Task data:
----------
(** * Further properties *)

(** ** In any arithmetic *)

Section Further.
Context {num : Type} `{Number num}.
Implicit Types (h : Host num) (options : Options num).
Implicit Types (p point : Sample num) (gridFeature : Cell num).
Local Open Scope js_scope.

(** *** The shape of the result *)

Lemma finish_annotated options gridFeature (acc : num * num) (r : Cell num) :
  finish options gridFeature acc = Ok r → annotated options gridFeature r.
Proof.
  destruct acc as [zw sw]. unfold finish, paint, clone.
  destruct (breakProperties options) as [table|]; [|discriminate].
  destruct (tableGet table _) as [b|]; [|discriminate].
  intros [= <-]. exists (zw / sw). right. exists (fillcolor b). reflexivity.
Qed.

Lemma finish2_annotated options gridFeature (acc : num * num) (r : Cell num) :
  finish2 options gridFeature acc = Ok r → annotated options gridFeature r.
Proof.
  destruct acc as [zw sw]. unfold finish2, paint2, clone.
  destruct (breakProperties options) as [table|]; [|discriminate].
  destruct (tableGet table _) as [b|]; intros [= <-]; exists (zw / sw).
  - right. exists (fillcolor b). reflexivity.
  - left. reflexivity.
Qed.

Lemma annotated_frame options (g r : Cell num) :
  annotated options g r →
  geometry r = geometry g
  ∧ ∀ k, k ≠ propertyName options → k ≠ colorKey options →
         properties r !! k = properties g !! k.
Proof.
  intros [v [->|[c ->]]]; (split; [reflexivity|]); intros k Hp Hc; simpl.
  - apply lookup_insert_ne. congruence.
  - rewrite !lookup_insert_ne by congruence. reflexivity.
Qed.

Lemma bind_Ok_inv {A B : Type} (c : result A) (k : A → result B) (b : B) :
  c ≫= k = Ok b → ∃ a, c = Ok a ∧ k a = Ok b.
Proof. destruct c as [a|e]; [eauto|discriminate]. Qed.

Lemma interpolate2_Ok_inv h options (points : option (FeatureCollection num num))
    (grid out : FeatureCollection num (value num)) :
  interpolate2 h points grid options = Ok out →
  ∃ pts, points = Some pts
    ∧ collectionOf (features pts) "Point" "input must contain Points" = Ok tt
    ∧ Forall2 (λ g r, ∃ acc, accumulate2 h options (features pts) g = Ok acc
                             ∧ finish2 options g acc = Ok r)
              (features grid) (features out).
Proof.
  unfold interpolate2. destruct points as [pts|]; [|discriminate].
  intros E. exists pts. split; [reflexivity|].
  apply bind_Ok_inv in E as ([] & Hcol & E). split; [exact Hcol|].
  apply bind_Ok_inv in E as (results & Em & [= <-]). simpl.
  apply mapM_Ok_Forall2 in Em.
  eapply Forall2_impl; [exact Em|]. intros g r Eg. simpl in Eg.
  apply bind_Ok_inv in Eg as (acc & Ea & Ef). eauto.
Qed.
Definition handler (this : t) (r : Route) : Js.Completion Message :=
  match r with
  | public => getPublic this
  | protected => getProtected this
  | admin => getAdmin this
  end.

(** [@UseGuards(JwtAuthGuard)] is on [getProtected] and [getAdmin] only. *)
Definition useGuards (r : Route) : bool :=
  match r with
  | public => false
  | protected | admin => true
  end.

(** A request as the guard and the handlers can see it: any headers and
    the [user] slot the guard fills. *)
Record Request : Type := {
  headers : list (string * string);
  user : option Js.Value
}.

(** One request to route [r]: the guard (when the route has one) runs
    before the handler; a guard that throws keeps the handler from
    running, and a guard answering [false] is the framework's 403. *)
Definition dispatch (canActivate : Request -> Js.Completion bool)
  (this : t) (r : Route) (req : Request) : Js.Completion Message :=
  if useGuards r then
    Js.bind (canActivate req) (fun allowed =>
      if (allowed : bool) then handler this r
      else Js.Throw (Js.HttpExceptionObj "ForbiddenException" Http.FORBIDDEN
                       "Forbidden resource"))
  else handler this r.

End MessagesController.

(* ------------------------------------------------------------------ *)
(** ** Token verification and guard activation

    passport-jwt, jsonwebtoken and jwks-rsa are libraries outside the
    repository; what they do with the options of [JwtStrategy.constructor]
    is modelled from the specification (sections 4.1 and 4.2).  Decoding,
    key resolution, the signature primitive and the clock are parameters. *)

Module TokenVerifier.

(** Modelled from the spec: the failure taxonomy of section 7. *)
Inductive FailureReason : Type :=
| MalformedToken
| KeyResolutionFailed
| SignatureInvalid
| TokenExpired
| AudienceMismatch
| IssuerMismatch.

(** Modelled from the spec: the Verification Outcome of section 3, "either
    a Claim Set (success) or a failure reason". *)
Inductive VerificationOutcome : Type :=
| Verified (claims : JwtStrategy.JwtPayload)
| Failed (reason : FailureReason).

(** Modelled from the spec: the decoded header segment, with the declared
    algorithm and the key identifier. *)
Record Header : Type := { alg : string; kid : option string }.

(** Modelled from the spec: the failure detail handed on as passport's
    [info]; the guard ignores it. *)
Definition reasonInfo (reason : FailureReason) : Js.Value :=
  Js.Str match reason with
         | MalformedToken => "jwt malformed"
         | KeyResolutionFailed => "key resolution failed"
         | SignatureInvalid => "invalid signature"
         | TokenExpired => "jwt expired"
         | AudienceMismatch => "jwt audience invalid"
         | IssuerMismatch => "jwt issuer invalid"
         end.

Section External.

Variable Key : Type.
(** Three dot-separated segments, base64url and JSON decoding. *)
Variable decode : string -> option (Header * JwtStrategy.JwtPayload).
(** The Key Resolver: a key, no key, or an unexpected error raised. *)
Variable resolveKey : option string -> Js.Completion (option Key).
(** The signature primitive, for a key, an algorithm name and a token. *)
Variable signatureValid : Key -> string -> string -> bool.
(** Current time, in seconds. *)
Variable now : Z.

(** Modelled from the spec: "rejects with TokenExpired if the expiration
    claim is present and not in the future (strictly greater than current
    time required)". *)
Definition expired (claims : JwtStrategy.JwtPayload) : bool :=
  match Js.prop "exp" claims with
  | None => false
  | Some (Js.Number e) => negb (now <? e)
  | Some _ => true
  end.

(** Modelled from the spec: "the audience claim (a single value or a set
    of values) does not contain expectedAudience". *)
Definition audienceContains (expected : string)
  (claims : JwtStrategy.JwtPayload) : bool :=
  match Js.prop "aud" claims with
  | Some (Js.Str a) => String.eqb a expected
  | Some (Js.Array items) =>
      existsb (fun v => match v with
                        | Js.Str a => String.eqb a expected
                        | _ => false
                        end) items
  | _ => false
  end.

(** Modelled from the spec: "the issuer claim does not exactly equal
    expectedIssuer". *)
Definition issuerEquals (expected : string)
  (claims : JwtStrategy.JwtPayload) : bool :=
  match Js.prop "iss" claims with
  | Some (Js.Str i) => String.eqb i expected
  | _ => false
  end.
Lemma count_fold is_code (tbl : gmap string string) l n :
  fold_left (count_line is_code (dom tbl)) l n
  = (n + length (List.filter (line_matches is_code tbl) l))%nat.
Proof.
  revert n. induction l as [|x l IH]; intros n; cbn [fold_left List.filter].
  - by rewrite Nat.add_0_r.
  - rewrite count_line_matches, IH.
    destruct (line_matches is_code tbl x); cbn [length]; lia.
Qed.

Lemma compare_two_codes_matches code1 code2 is_code :
  let tbl := fold_left (index_line is_code) (splitlines code1) ∅ in
  let matched := List.filter (line_matches is_code tbl) (splitlines code2) in
  compare_two_codes code1 code2 is_code
  = (percentage (length matched) (total_lines code2), length matched).
Proof.
  intros tbl matched. unfold compare_two_codes.
  replace (fold_left (add_line is_code) (splitlines code1) ∅) with (dom tbl)
    by (unfold tbl; by rewrite dom_index_fold, dom_empty_L).
  by rewrite count_fold.
Qed.

(** Every line leaves its masked form in the table, and the table only
    grows. *)
Lemma add_line_shape is_code (s : gset string) line :
  {[ md5_hex (mask_words line) ]} ∪ s ⊆ add_line is_code s line.
Proof.
  unfold add_line, line_hashes, get_tokens, get_text_hash, set_add.
  destruct is_code; rewrite (md5_hex_truthy (mask_words line)).
  - destruct (get_ast_hash line) as [k|]; [|done].
    destruct (truthy (Some k)); [|done].
    intros x. rewrite !elem_of_union. tauto.
  - done.
Qed.

Lemma add_fold_grows is_code l (s : gset string) :
  s ⊆ fold_left (add_line is_code) l s.
Proof.
  revert s. induction l as [|x l IH]; intros s; [done|]. cbn [fold_left].
  etrans; [|apply IH]. pose proof (add_line_shape is_code s x). set_solver.
Qed.

Lemma add_fold_shape is_code l (s : gset string) line :
  In line l → md5_hex (mask_words line) ∈ fold_left (add_line is_code) l s.
Proof.
  revert s. induction l as [|x l IH]; intros s; [done|].
  intros [->|Hin]; cbn [fold_left]; [|by apply IH].
  apply (add_fold_grows is_code l). pose proof (add_line_shape is_code s line).
  set_solver.
Qed.

Lemma line_matches_shape is_code (tbl : gmap string string) line :
  md5_hex (mask_words line) ∈ dom tbl → line_matches is_code tbl line = true.
Proof.
  intros Hin. unfold line_matches, line_hashes, get_tokens, get_text_hash.
  destruct is_code; rewrite ?(md5_hex_truthy (mask_words line));
    rewrite (dict_has_dom (Some _)); cbn [set_has andb];
    rewrite (bool_decide_eq_true_2 _ Hin); [apply orb_true_r|done].
Qed.

(** A line of the second text whose masked form is that of a line of the
    first text is matched. *)
Lemma masked_line_matches is_code content1 line line' :
  In line (splitlines content1) → mask_words line' = mask_words line →
  line_matches is_code (fold_left (index_line is_code) (splitlines content1) ∅) line'
  = true.
Proof.
  intros Hin E. apply line_matches_shape. rewrite dom_index_fold, E.
  by apply add_fold_shape.
Qed.




Lemma filter_all {A : Type} (p : A → bool) (l : list A) :
  (∀ x, In x l → p x = true) → List.filter p l = l.
Proof.
  induction l as [|x l IH]; intros Hall; [done|]. cbn [List.filter].
  rewrite (Hall x) by (by left). f_equal. apply IH. intros y Hy. apply Hall. by right.
Qed.

Lemma filter_sublist {A : Type} (p q : A → bool) (l : list A) :
  (∀ x, p x = true → q x = true) → sublist (List.filter p l) (List.filter q l).
Proof.
  intros Hpq. induction l as [|x l IH]; cbn [List.filter]; [constructor|].
  destruct (p x) eqn:Ep.
  - rewrite (Hpq x Ep). by constructor.
  - destruct (q x); [by constructor|done].
Qed.

Lemma compare_files_returns w file1 file2 content1 content2 is_code :
  get_text_from_file w file1 = Returns content1 →
  get_text_from_file w file2 = Returns content2 →
  compare_files w file1 file2 is_code
  = Returns (compare_contents content1 content2 is_code).
Proof. intros E1 E2. unfold compare_files. by rewrite E1, E2. Qed.

End EngineFacts.

(** ** Masking and renaming *)

(** [segments] cuts a text at its maximal runs of word characters and
    loses nothing. *)
Lemma segments_glue s : glue (map segment_text (segments s)) = s.
Proof.
  induction s as [|c t IH]; [done|]. cbn [segments].
  destruct (is_word c).
  - destruct (segments t) as [|[w|d] rest]; cbn in *; by rewrite <- IH.
  - cbn. by rewrite IH.
Qed.
(** * Product catalogue core: Price, ProductCode, Product and the use cases

    A shallow embedding of the domain and application layers of the
    product catalogue service (TypeScript, NestJS, hexagonal layout) and
    the properties its specification states about them.

    Layout: the JavaScript values the code manipulates ([JS]), the error
    classes ([Errors]), the runtime state that the code reads and writes
    ([Runtime]), then one module per source class, then the lemmas. *)

From Stdlib Require Import ZArith QArith Qround String Ascii List Bool Floats Lia.
From Stdlib Require Uint63.
From stdpp Require Import base option list gmap strings.

Local Open Scope string_scope.
Local Open Scope bool_scope.
Local Open Scope Z_scope.

(* ================================================================== *)
(** ** JavaScript values *)
(* ================================================================== *)

Module JS.

(** *** Strings

    A string is a sequence of characters of one byte.  On ASCII text
    (every character below 128) the functions below are the methods of
    the runtime: the white space of ASCII is TAB, LF, VT, FF, CR and
    SPACE, and the only letters that [toUpperCase] changes are [a-z].
    Outside ASCII the runtime knows more white space (U+00A0, U+FEFF
    and others) and more letters, which a byte cannot carry; the
    characters above 127 are carried along unchanged here.  A property
    that rests on [trim], [isBlank] or [toUpperCase] is therefore
    stated for ASCII text ([Range.isASCII]). *)

Definition code (c : ascii) : nat := nat_of_ascii c.

Definition between (lo hi : nat) (c : ascii) : bool :=
  (lo <=? code c)%nat && (code c <=? hi)%nat.

(** White space as [String.prototype.trim] sees it: TAB, LF, VT, FF, CR
    and SPACE. *)
Definition isWhiteSpace (c : ascii) : bool :=
  between 9 13 c || (code c =? 32)%nat.

Definition isDigit (c : ascii) : bool := between 48 57 c.
Definition isUpper (c : ascii) : bool := between 65 90 c.
Definition isLower (c : ascii) : bool := between 97 122 c.

(** The character class [[A-Z0-9]]. *)
Definition isUpperAlnum (c : ascii) : bool := isUpper c || isDigit c.

Definition toUpperChar (c : ascii) : ascii :=
  if isLower c then ascii_of_nat (code c - 32) else c.

Fixpoint map_chars (f : ascii -> ascii) (s : string) : string :=
  match s with
  | EmptyString => EmptyString
  | String c r => String (f c) (map_chars f r)
  end.

(** [s.toUpperCase()] *)
Definition toUpperCase (s : string) : string := map_chars toUpperChar s.

Fixpoint trimStart (s : string) : string :=
  match s with
  | EmptyString => EmptyString
  | String c r => if isWhiteSpace c then trimStart r else s
  end.

Fixpoint trimEnd (s : string) : string :=
  match s with
  | EmptyString => EmptyString
  | String c r =>
      match trimEnd r with
      | EmptyString => if isWhiteSpace c then EmptyString else String c EmptyString
      | r' => String c r'
      end
  end.

(** [s.trim()] *)
Definition trim (s : string) : string := trimEnd (trimStart s).

(** [s.length] *)
Definition length (s : string) : nat := String.length s.

(** Truthiness of a string: only the empty string is falsy. *)
Definition truthy (s : string) : bool :=
  match s with EmptyString => false | String _ _ => true end.

(** The test [!s || s.trim().length === 0] that the entity and
    [ProductCode.generate] apply to their string arguments. *)
Definition isBlank (s : string) : bool :=
  negb (truthy s) || (length (trim s) =? 0)%nat.

(** [s.substring(start, end)]: the two indices are swapped when they
    come in the wrong order and clamped to the length of [s]. *)
Definition substring (start stop : nat) (s : string) : string :=
  String.substring (Nat.min start stop) (Nat.max start stop - Nat.min start stop) s.

(** The filler of [padStart] and [padEnd]: [n] characters taken from
    [fill] repeated as often as needed. *)
Fixpoint filler (n : nat) (rest fill : string) : string :=
  match n with
  | O => EmptyString
  | S n' =>
      match rest with
      | String c r => String c (filler n' r fill)
      | EmptyString =>
          match fill with
          | String c r => String c (filler n' r fill)
          | EmptyString => EmptyString
          end
      end
  end.
Ltac unfold_client :=
  unfold connect, disconnect, _send_command, keepalive, get_status, power_on,
    power_off, set_fan, set_schedule, sync_time, async_with, test_connection,
    try_except_Exception, cfinally, cbind, clift, creturn, craise, get_self,
    set_self, ble, csleep.

Lemma request_data_short (r : request) (data : bytes) :
  request_data r = Ok data -> py_len data <= 16.
Proof.
  assert (Hb : forall l, bytes_of l = Ok data -> py_len data = py_len l).
  { intros l. unfold bytes_of. destruct (all_bytes l); [|discriminate].
    now intros [= <-]. }
  destruct r; cbn [request_data];
    unfold power_on_data, power_off_data, set_fan_data, set_schedule_data,
      sync_time_data; cbv zeta;
    first [ intros H; apply Hb in H; rewrite H; unfold py_len; cbn [length]; lia
          | intros [= <-]; unfold py_len; cbn [length]; lia ].
Qed.

Lemma request_command_byte (r : request) : is_byte (request_command r) = true.
Proof. now destruct r. Qed.

Lemma issue_unfold (r : request) :
  issue r = cbind (clift (request_data r))
                  (fun data => _send_command (request_command r) data).
Proof. now destruct r. Qed.

(** X22: a command on a client that is not connected raises
    [ConnectionError] and asks nothing of the BLE library; a command whose
    payload cannot be built (a power mode that is no byte, a schedule field
    out of range) raises that error first, connected or not, and asks
    nothing of the BLE library either. *)
Theorem command_needs_connection (r : request) (env : Env) :
  (forall data,
      is_connected (self env) = false -> request_data r = Ok data ->
      issue r env = (Raises ConnectionError, env))
  /\ (forall e,
        request_data r = Err e -> issue r env = (Raises (Exn e), env)).
Proof.
  rewrite issue_unfold. split.
  - intros data Hc Hd. rewrite Hd. unfold_client. now rewrite Hc.
  - intros e Hd. rewrite Hd. reflexivity.
Qed.
(** * Tab strip and cross-window tab transfer of the site-specific browser

    A shallow embedding of the tab bookkeeping of [tabwidget.py],
    [browserwindow.py], [browser.py] and [dragtabbar.py], and the properties
    of the drag/transfer protocol proved about it.

    Python integers are [Z].  Python objects that are shared and mutated
    (windows) live in a store indexed by object identity; the process-wide
    window list holds references into that store.  The Qt containers the
    code delegates to ([QTabBar], [QStackedWidget]) are modelled by their
    documented behaviour on the sequence they hold. *)

From stdpp Require Import base list strings.
From Stdlib Require Import ZArith Lia.

Local Open Scope Z_scope.

(** ** Python list operations used on [Browser._windows] *)

Module PyList.
Section ops.
Context {A : Type} `{EqDecision A}.

(** [l.index(x)]: position of the first occurrence; [None] stands for
    the [ValueError] raised when [x] is absent. *)
Fixpoint index (x : A) (l : list A) : option nat :=
  match l with
  | [] => None
  | y :: l' => if decide (x = y) then Some 0%nat else S <$> index x l'
  end.

(** [l.remove(x)]: drops the first occurrence; [None] stands for the
    [ValueError] raised when [x] is absent. *)
Fixpoint remove (x : A) (l : list A) : option (list A) :=
  match l with
  | [] => None
  | y :: l' => if decide (x = y) then Some l' else (y ::.) <$> remove x l'
  end.

(** [l[i]]: a negative [i] counts from the end of the list; [None] stands
    for the [IndexError] raised outside [-len(l) <= i < len(l)]. *)
Definition getitem (l : list A) (i : Z) : option A :=
  if 0 <=? i then l !! Z.to_nat i
  else if - Z.of_nat (length l) <=? i then l !! Z.to_nat (Z.of_nat (length l) + i)
  else None.
End ops.
End PyList.

(** ** Integers handed to Qt

    A Python [int] that reaches a Qt method with a C++ [int] parameter (a
    tab index, a signal argument declared [int]) has to lie in the range
    of a C [int]: for any other value PySide raises [OverflowError] before
    the method runs.  The Qt operations below are what the C++ methods do
    with the [int] they receive; statements about calls that hand them an
    index taken from outside are made for indices in this range. *)
Definition c_int (z : Z) : Prop := - 2 ^ 31 <= z < 2 ^ 31.

Global Instance c_int_dec z : Decision (c_int z).
Proof. unfold c_int. apply _. Defined.

(** ** Widgets *)

Inductive QIcon := NullIcon | Icon (n : nat).

Record QPoint := mkPoint { px : Z; py : Z }.

Definition QPoint_sub (a b : QPoint) : QPoint :=
  mkPoint (px a - px b) (py a - py b).

(** A page widget.  [wid] is the object's identity; [isWebView] is the
    outcome of [isinstance(w, WebView)]; [fav_icon] is what
    [WebView.fav_icon()] returns. *)
Record QWidget := mkWidget { wid : nat; isWebView : bool; fav_icon : QIcon }.

Global Instance QIcon_eq_dec : EqDecision QIcon.
Proof. solve_decision. Defined.
Global Instance QPoint_eq_dec : EqDecision QPoint.
Proof. solve_decision. Defined.
Global Instance QWidget_eq_dec : EqDecision QWidget.
Proof. solve_decision. Defined.

(** Insertion of [x] before position [n] of [l] (at the end when
    [n] is the length). *)
Definition insert_at {A} (n : nat) (x : A) (l : list A) : list A :=
  take n l ++ x :: drop n l.

(** ** QStackedWidget: the sequence of page widgets

    Only the sequence is modelled.  The stack's own current-page pointer
    follows the tab bar through the [currentChanged] connection and is read
    by no operation below. *)

Module QStackedWidget.
Definition t := list QWidget.

Definition count (s : t) : Z := Z.of_nat (length s).

(** [widget(index)], for the C++ [int] it is handed ([c_int]): the null
    pointer ([None]) outside [0 <= index < count]. *)
Definition widget (s : t) (index : Z) : option QWidget :=
  if (0 <=? index) && (index <? count s) then s !! Z.to_nat index else None.

(** [removeWidget(w)]: takes the entry holding [w] out of the sequence;
    nothing happens when [w] is not in it. *)
Definition removeWidget (w : QWidget) (s : t) : t :=
  default s (PyList.remove w s).

(** [insertWidget(index, w)].  A widget sits in one layout slot: when [w]
    is already a page of the stack, the layout takes it out of its slot
    before it inserts it, so the page moves and the stack does not grow.
    The index is then read against the pages that are left, and an
    out-of-range index appends.  (A widget that is a page of another
    stack would be taken from there as well; the operations below remove
    a page from its strip before they insert it into another.) *)
Definition insertWidget (index : Z) (w : QWidget) (s : t) : t :=
  let s := removeWidget w s in
  let index := if (index <? 0) || (count s <? index) then count s else index in
  insert_at (Z.to_nat index) w s.
End QStackedWidget.

(** ** QTabBar: the sequence of visual tab entries and the current index *)

Module QTabBar.
(** A visual entry.  [owner] is specification state: it records for which
    page widget the entry was created, and no operation reads it. *)
Record Tab := mkTab { text : string; icon : QIcon; owner : QWidget }.

Record t := mk { tabList : list Tab; currentIndex : Z }.

Definition empty : t := mk [] (-1).

Definition count (b : t) : Z := Z.of_nat (length (tabList b)).

Definition validIndex (b : t) (index : Z) : bool :=
  (0 <=? index) && (index <? count b).

Definition setCurrentIndex (index : Z) (b : t) : t :=
  if validIndex b index then mk (tabList b) index else b.

(** [insertTab(index, icon, text)]: an out-of-range index appends; the
    first tab of an empty bar becomes current; an insertion at or before
    the current index keeps the current tab by incrementing the index.
    Returns the bar and the index of the new tab. *)
Definition insertTab (index : Z) (tab : Tab) (b : t) : t * Z :=
  let index := if validIndex b index then index else count b in
  let tabs := insert_at (Z.to_nat index) tab (tabList b) in
  let b' :=
    if (length tabs =? 1)%nat then setCurrentIndex index (mk tabs (currentIndex b))
    else if index <=? currentIndex b then mk tabs (currentIndex b + 1)
    else mk tabs (currentIndex b) in
  (b', index).

Definition addTab (tab : Tab) (b : t) : t * Z := insertTab (-1) tab b.

(** [removeTab(index)]: nothing happens for an invalid index.  When the
    current tab is removed the tab to its right becomes current (the
    default [SelectRightTab]), the last one if there is none, and [-1] on
    an empty bar; a removal before the current tab shifts the index. *)
Definition removeTab (index : Z) (b : t) : t :=
  if validIndex b index then
    let tabs := delete (Z.to_nat index) (tabList b) in
    if index =? currentIndex b then
      if (0 <? length tabs)%nat
      then mk tabs (Z.min index (Z.of_nat (length tabs) - 1))
      else mk tabs (-1)
    else if index <? currentIndex b then
      setCurrentIndex (currentIndex b - 1) (mk tabs (currentIndex b))
    else mk tabs (currentIndex b)
  else b.

Definition tabText (b : t) (index : Z) : string :=
  if validIndex b index
  then default ""%string (text <$> tabList b !! Z.to_nat index) else ""%string.

Definition tabIcon (b : t) (index : Z) : QIcon :=
  if validIndex b index
  then default NullIcon (icon <$> tabList b !! Z.to_nat index) else NullIcon.
End QTabBar.

(** ** TabWidget (tabwidget.py) *)

Module TabWidget.
Record t := mk { _tabbar : QTabBar.t; _stack : QStackedWidget.t }.

Definition empty : t := mk QTabBar.empty [].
----------
Nothing past the line containing "Lemma finish_annotated options" should be restated; transcribe the material exactly from its first line through that line.

Solution to the problem:
(** * Further properties *)

(** ** In any arithmetic *)

Section Further.
Context {num : Type} `{Number num}.
Implicit Types (h : Host num) (options : Options num).
Implicit Types (p point : Sample num) (gridFeature : Cell num).
Local Open Scope js_scope.

(** *** The shape of the result *)

Lemma finish_annotated options gridFeature (acc : num * num) (r : Cell num) :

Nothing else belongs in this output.